[Saved data entries]
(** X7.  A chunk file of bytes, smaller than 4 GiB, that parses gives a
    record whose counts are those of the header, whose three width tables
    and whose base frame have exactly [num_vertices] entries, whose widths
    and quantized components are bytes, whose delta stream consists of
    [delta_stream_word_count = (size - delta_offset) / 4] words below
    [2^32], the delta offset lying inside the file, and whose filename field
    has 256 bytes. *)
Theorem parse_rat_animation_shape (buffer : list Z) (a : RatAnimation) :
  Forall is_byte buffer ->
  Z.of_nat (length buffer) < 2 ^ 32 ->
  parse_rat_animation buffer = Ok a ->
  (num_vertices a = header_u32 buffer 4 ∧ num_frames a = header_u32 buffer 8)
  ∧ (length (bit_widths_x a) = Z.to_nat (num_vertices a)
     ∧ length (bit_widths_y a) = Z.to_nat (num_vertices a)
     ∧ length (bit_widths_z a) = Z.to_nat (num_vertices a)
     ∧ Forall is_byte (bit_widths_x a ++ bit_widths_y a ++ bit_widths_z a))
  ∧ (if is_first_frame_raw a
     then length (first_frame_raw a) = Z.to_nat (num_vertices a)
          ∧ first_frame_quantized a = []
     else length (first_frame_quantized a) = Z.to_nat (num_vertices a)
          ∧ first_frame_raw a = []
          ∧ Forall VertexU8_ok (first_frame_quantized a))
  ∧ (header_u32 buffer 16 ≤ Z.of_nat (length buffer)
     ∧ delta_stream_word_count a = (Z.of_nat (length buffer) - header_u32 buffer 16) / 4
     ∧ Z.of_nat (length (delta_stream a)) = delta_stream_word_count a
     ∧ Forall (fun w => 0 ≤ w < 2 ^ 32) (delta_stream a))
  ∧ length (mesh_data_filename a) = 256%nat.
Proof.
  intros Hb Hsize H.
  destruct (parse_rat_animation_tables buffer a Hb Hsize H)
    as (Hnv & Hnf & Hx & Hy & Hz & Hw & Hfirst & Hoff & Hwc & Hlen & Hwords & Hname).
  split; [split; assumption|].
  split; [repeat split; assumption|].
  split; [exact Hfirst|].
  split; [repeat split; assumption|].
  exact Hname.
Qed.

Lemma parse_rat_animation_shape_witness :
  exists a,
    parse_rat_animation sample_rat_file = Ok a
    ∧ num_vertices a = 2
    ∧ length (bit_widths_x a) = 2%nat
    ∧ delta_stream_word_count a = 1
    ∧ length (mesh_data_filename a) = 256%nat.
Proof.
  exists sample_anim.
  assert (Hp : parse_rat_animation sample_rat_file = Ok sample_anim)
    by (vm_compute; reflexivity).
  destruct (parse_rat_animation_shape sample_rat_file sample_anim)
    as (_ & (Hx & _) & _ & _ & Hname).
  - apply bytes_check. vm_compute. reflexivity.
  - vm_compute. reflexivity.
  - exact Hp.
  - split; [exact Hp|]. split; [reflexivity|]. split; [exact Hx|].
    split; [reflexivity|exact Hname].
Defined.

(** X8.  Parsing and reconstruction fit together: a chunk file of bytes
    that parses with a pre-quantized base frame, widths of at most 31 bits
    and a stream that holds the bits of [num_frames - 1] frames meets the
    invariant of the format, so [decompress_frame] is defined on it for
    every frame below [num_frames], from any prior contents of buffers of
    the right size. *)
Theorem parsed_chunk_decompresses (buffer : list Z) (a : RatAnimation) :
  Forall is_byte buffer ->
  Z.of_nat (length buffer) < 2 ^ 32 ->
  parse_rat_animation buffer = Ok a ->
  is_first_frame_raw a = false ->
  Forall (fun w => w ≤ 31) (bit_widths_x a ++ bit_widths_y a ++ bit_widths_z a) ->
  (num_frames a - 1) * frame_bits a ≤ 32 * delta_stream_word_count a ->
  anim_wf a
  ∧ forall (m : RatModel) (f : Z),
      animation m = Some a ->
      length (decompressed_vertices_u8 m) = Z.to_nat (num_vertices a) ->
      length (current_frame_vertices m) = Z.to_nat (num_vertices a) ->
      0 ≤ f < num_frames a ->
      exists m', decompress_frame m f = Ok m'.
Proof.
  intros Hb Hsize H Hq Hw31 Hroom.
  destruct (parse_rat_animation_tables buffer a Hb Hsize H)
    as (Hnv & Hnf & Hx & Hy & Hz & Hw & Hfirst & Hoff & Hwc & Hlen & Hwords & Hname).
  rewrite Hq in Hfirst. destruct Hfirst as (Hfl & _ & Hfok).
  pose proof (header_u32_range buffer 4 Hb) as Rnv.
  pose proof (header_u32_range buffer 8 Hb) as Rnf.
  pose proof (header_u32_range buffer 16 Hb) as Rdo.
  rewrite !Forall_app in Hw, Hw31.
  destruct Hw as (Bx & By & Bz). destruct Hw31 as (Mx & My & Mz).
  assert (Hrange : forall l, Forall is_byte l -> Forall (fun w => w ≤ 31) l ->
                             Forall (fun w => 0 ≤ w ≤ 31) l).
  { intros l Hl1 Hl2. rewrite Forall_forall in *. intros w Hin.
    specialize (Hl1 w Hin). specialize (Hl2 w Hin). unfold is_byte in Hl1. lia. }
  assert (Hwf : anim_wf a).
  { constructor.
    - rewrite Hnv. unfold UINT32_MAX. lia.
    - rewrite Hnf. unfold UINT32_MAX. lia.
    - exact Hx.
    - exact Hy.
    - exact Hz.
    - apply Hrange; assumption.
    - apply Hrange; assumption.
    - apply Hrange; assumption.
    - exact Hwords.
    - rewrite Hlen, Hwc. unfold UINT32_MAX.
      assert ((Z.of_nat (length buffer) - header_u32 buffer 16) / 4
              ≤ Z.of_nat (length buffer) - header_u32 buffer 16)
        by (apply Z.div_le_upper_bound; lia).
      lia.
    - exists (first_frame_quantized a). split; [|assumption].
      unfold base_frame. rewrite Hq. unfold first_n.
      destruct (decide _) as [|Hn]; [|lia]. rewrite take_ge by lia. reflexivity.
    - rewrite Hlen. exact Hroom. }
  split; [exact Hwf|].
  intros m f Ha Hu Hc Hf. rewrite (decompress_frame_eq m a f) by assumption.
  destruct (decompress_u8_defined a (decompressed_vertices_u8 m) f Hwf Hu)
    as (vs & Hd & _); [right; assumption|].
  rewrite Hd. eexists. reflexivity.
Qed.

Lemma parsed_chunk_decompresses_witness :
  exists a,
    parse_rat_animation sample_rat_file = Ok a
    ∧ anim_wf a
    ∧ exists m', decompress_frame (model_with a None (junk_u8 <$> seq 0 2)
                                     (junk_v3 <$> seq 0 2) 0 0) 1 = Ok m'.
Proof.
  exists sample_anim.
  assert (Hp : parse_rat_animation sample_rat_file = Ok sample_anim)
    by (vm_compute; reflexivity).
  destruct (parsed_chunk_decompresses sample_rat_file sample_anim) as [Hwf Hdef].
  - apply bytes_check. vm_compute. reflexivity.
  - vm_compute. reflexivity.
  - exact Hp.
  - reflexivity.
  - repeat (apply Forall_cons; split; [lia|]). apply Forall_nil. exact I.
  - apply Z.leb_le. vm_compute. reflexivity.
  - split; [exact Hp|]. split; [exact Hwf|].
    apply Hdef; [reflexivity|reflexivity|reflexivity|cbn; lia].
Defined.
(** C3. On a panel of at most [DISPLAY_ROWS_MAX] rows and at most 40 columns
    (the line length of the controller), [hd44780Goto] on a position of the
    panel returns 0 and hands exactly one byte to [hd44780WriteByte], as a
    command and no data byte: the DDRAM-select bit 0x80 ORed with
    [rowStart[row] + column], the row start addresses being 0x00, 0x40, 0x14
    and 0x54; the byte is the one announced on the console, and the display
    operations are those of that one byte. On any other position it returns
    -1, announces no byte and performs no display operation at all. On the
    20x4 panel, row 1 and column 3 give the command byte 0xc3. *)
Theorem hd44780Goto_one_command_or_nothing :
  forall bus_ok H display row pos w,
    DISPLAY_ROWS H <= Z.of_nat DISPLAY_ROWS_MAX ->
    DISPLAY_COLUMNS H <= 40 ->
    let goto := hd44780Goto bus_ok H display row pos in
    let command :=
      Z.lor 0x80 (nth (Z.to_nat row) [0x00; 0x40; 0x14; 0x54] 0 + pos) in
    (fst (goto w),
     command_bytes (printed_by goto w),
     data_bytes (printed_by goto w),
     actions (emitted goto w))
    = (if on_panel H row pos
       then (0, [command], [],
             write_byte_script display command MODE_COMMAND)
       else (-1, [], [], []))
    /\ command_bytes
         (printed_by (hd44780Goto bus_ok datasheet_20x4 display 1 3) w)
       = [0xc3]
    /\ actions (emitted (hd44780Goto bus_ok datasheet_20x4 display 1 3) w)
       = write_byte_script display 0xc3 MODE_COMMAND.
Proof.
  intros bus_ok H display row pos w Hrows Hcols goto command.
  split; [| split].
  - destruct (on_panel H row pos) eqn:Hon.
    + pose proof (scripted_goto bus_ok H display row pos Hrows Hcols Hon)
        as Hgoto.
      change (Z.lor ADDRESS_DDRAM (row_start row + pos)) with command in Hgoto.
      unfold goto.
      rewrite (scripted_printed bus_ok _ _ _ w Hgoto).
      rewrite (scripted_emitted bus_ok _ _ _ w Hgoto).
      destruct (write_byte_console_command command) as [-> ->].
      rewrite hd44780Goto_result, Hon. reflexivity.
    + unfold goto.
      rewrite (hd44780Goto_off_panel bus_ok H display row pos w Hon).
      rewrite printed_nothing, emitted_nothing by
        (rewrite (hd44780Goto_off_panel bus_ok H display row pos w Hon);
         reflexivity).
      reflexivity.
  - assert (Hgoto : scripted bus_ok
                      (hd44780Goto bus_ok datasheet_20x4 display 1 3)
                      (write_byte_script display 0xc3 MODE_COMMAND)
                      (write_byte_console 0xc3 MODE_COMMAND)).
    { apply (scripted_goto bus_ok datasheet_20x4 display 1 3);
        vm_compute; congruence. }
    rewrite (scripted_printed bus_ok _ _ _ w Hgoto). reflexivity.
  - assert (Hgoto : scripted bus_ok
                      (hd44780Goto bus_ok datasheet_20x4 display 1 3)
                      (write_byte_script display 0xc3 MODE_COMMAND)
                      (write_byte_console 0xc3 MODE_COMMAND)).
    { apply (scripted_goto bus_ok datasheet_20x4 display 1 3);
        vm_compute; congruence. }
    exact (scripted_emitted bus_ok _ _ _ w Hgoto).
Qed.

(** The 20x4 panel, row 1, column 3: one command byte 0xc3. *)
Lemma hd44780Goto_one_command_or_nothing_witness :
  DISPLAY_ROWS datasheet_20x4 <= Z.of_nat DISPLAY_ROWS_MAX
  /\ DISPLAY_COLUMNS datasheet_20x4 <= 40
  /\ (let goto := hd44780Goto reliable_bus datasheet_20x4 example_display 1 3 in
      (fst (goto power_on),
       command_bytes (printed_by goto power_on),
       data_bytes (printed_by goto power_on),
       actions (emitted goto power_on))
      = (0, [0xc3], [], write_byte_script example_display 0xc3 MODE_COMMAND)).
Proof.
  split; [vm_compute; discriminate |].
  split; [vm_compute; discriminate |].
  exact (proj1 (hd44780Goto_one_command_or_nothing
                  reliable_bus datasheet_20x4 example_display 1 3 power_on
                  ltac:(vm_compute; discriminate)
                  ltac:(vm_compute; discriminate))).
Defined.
* * *
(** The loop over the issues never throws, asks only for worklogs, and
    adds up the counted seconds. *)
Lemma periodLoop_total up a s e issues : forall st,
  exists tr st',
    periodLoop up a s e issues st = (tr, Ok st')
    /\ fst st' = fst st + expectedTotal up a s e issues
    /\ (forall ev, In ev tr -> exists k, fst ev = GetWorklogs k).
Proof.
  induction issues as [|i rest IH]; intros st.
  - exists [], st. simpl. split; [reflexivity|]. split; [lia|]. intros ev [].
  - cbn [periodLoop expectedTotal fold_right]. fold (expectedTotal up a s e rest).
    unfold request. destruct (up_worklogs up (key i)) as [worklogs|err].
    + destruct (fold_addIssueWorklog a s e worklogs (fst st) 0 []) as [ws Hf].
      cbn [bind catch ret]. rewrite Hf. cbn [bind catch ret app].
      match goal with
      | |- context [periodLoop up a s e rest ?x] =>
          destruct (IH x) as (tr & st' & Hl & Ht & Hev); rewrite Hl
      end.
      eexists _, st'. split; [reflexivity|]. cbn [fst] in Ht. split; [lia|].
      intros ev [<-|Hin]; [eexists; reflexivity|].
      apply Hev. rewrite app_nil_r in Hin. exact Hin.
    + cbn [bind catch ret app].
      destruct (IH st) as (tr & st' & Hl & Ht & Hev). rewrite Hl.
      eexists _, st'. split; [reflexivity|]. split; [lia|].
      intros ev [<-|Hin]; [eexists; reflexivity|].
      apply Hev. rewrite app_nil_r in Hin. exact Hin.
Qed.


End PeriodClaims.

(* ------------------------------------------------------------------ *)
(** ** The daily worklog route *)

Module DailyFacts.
...
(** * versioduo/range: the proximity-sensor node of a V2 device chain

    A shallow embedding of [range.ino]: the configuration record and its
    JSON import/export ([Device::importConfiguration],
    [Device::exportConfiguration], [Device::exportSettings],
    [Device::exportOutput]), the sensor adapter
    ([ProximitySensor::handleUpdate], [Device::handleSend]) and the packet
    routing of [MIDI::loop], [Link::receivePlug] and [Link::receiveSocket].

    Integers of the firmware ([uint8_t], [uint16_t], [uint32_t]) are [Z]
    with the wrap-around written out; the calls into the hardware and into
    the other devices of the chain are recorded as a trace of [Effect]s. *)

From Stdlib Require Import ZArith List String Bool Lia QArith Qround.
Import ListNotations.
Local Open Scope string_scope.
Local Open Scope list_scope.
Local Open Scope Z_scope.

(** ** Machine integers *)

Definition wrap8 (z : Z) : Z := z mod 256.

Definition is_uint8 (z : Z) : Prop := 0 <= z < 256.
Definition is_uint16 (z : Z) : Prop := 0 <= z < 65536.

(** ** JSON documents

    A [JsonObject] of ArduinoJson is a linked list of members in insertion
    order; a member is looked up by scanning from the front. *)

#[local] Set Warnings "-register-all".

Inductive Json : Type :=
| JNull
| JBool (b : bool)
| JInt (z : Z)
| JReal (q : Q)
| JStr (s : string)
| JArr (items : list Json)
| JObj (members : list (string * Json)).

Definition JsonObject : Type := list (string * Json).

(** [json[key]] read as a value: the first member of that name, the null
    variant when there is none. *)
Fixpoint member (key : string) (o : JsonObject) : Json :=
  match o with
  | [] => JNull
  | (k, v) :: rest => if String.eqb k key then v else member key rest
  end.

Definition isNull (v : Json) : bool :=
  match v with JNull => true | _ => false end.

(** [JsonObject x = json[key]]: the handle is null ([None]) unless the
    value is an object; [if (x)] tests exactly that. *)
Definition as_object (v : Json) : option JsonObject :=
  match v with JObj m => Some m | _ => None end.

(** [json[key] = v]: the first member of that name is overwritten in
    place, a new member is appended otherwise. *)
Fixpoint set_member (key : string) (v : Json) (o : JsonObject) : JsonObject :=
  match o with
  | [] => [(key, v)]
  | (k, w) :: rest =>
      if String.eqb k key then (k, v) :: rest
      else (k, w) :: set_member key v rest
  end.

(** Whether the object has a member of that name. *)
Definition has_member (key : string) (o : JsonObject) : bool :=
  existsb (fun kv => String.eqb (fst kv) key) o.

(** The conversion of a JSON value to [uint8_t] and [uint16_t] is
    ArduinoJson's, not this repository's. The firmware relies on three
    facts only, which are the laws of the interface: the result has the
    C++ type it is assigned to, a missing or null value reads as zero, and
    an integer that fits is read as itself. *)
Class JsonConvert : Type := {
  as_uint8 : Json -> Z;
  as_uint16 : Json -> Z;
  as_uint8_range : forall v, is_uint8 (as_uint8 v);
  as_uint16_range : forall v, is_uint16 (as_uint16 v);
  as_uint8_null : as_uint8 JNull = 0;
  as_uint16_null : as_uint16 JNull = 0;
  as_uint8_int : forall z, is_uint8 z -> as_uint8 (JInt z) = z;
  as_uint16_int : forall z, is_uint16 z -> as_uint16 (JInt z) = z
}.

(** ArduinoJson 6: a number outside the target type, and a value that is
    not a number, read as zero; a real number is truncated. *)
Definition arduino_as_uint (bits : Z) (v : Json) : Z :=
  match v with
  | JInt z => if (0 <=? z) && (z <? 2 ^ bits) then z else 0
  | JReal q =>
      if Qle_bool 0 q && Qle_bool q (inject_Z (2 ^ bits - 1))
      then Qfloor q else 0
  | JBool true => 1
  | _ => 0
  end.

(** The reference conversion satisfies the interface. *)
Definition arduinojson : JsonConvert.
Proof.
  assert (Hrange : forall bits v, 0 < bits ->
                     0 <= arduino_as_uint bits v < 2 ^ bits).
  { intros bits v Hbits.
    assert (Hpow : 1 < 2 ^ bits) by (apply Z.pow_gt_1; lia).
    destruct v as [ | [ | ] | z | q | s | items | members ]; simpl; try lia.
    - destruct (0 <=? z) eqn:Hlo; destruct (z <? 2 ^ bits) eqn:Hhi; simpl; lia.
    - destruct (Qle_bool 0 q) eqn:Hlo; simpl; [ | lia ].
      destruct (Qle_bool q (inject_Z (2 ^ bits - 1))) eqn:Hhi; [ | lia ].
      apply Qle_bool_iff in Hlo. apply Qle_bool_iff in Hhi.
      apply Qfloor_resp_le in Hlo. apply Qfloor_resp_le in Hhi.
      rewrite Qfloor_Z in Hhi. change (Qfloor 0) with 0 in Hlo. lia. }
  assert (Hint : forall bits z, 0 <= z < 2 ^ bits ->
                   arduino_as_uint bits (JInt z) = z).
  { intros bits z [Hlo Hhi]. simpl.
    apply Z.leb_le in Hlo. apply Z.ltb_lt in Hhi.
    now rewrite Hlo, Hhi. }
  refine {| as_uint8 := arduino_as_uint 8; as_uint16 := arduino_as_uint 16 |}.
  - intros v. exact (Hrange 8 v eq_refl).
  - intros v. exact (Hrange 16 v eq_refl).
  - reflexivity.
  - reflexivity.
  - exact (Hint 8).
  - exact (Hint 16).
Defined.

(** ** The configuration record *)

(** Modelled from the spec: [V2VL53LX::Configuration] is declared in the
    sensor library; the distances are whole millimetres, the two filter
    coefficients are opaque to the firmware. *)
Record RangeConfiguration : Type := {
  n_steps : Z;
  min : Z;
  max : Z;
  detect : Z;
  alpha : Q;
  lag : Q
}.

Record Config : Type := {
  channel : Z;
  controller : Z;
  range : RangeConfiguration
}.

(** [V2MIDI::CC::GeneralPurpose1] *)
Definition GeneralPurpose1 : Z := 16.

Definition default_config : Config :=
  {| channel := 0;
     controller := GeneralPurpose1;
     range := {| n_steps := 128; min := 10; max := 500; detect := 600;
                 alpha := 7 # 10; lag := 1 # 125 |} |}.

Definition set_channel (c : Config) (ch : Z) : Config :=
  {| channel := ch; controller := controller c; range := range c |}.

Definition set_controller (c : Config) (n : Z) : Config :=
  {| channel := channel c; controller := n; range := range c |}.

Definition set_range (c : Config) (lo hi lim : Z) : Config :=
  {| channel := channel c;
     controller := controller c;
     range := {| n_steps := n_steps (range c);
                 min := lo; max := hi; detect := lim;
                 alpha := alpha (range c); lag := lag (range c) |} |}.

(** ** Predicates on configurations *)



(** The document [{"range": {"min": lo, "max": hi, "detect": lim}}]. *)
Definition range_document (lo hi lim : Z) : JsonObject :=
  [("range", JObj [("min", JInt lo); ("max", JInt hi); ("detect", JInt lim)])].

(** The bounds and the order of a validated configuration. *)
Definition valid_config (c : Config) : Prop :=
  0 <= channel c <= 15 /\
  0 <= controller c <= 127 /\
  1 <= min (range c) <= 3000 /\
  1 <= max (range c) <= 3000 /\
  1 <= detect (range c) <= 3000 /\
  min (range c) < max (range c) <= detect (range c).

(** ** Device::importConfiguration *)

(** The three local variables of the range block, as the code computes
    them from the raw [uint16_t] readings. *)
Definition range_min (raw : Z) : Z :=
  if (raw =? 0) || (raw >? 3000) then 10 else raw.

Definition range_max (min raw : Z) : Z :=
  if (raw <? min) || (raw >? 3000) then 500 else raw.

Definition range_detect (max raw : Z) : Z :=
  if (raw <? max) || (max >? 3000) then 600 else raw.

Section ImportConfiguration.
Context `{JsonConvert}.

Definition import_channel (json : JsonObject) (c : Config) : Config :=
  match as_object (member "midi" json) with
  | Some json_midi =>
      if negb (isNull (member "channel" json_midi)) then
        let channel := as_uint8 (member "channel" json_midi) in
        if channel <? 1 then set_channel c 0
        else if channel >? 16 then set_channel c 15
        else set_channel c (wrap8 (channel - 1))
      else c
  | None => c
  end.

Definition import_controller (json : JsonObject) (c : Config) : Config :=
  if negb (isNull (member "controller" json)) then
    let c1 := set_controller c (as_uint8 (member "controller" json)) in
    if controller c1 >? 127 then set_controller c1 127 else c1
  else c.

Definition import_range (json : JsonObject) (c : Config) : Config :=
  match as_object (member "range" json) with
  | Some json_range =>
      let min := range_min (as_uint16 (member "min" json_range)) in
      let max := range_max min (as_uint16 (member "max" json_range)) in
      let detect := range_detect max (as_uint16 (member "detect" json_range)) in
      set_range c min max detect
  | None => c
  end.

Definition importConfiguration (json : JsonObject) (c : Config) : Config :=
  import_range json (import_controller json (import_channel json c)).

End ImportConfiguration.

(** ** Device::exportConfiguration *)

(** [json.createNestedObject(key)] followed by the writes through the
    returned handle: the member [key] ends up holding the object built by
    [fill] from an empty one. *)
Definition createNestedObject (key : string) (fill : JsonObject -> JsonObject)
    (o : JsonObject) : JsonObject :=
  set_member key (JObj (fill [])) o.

Exercise brief: Go through the data and return each line where the word "Hrange" appears.

Answer:
  assert (Hrange : forall l, Forall is_byte l -> Forall (fun w => w ≤ 31) l ->
    - apply Hrange; assumption.
    - apply Hrange; assumption.
    - apply Hrange; assumption.
  assert (Hrange : forall bits v, 0 < bits ->
  - intros v. exact (Hrange 8 v eq_refl).
  - intros v. exact (Hrange 16 v eq_refl).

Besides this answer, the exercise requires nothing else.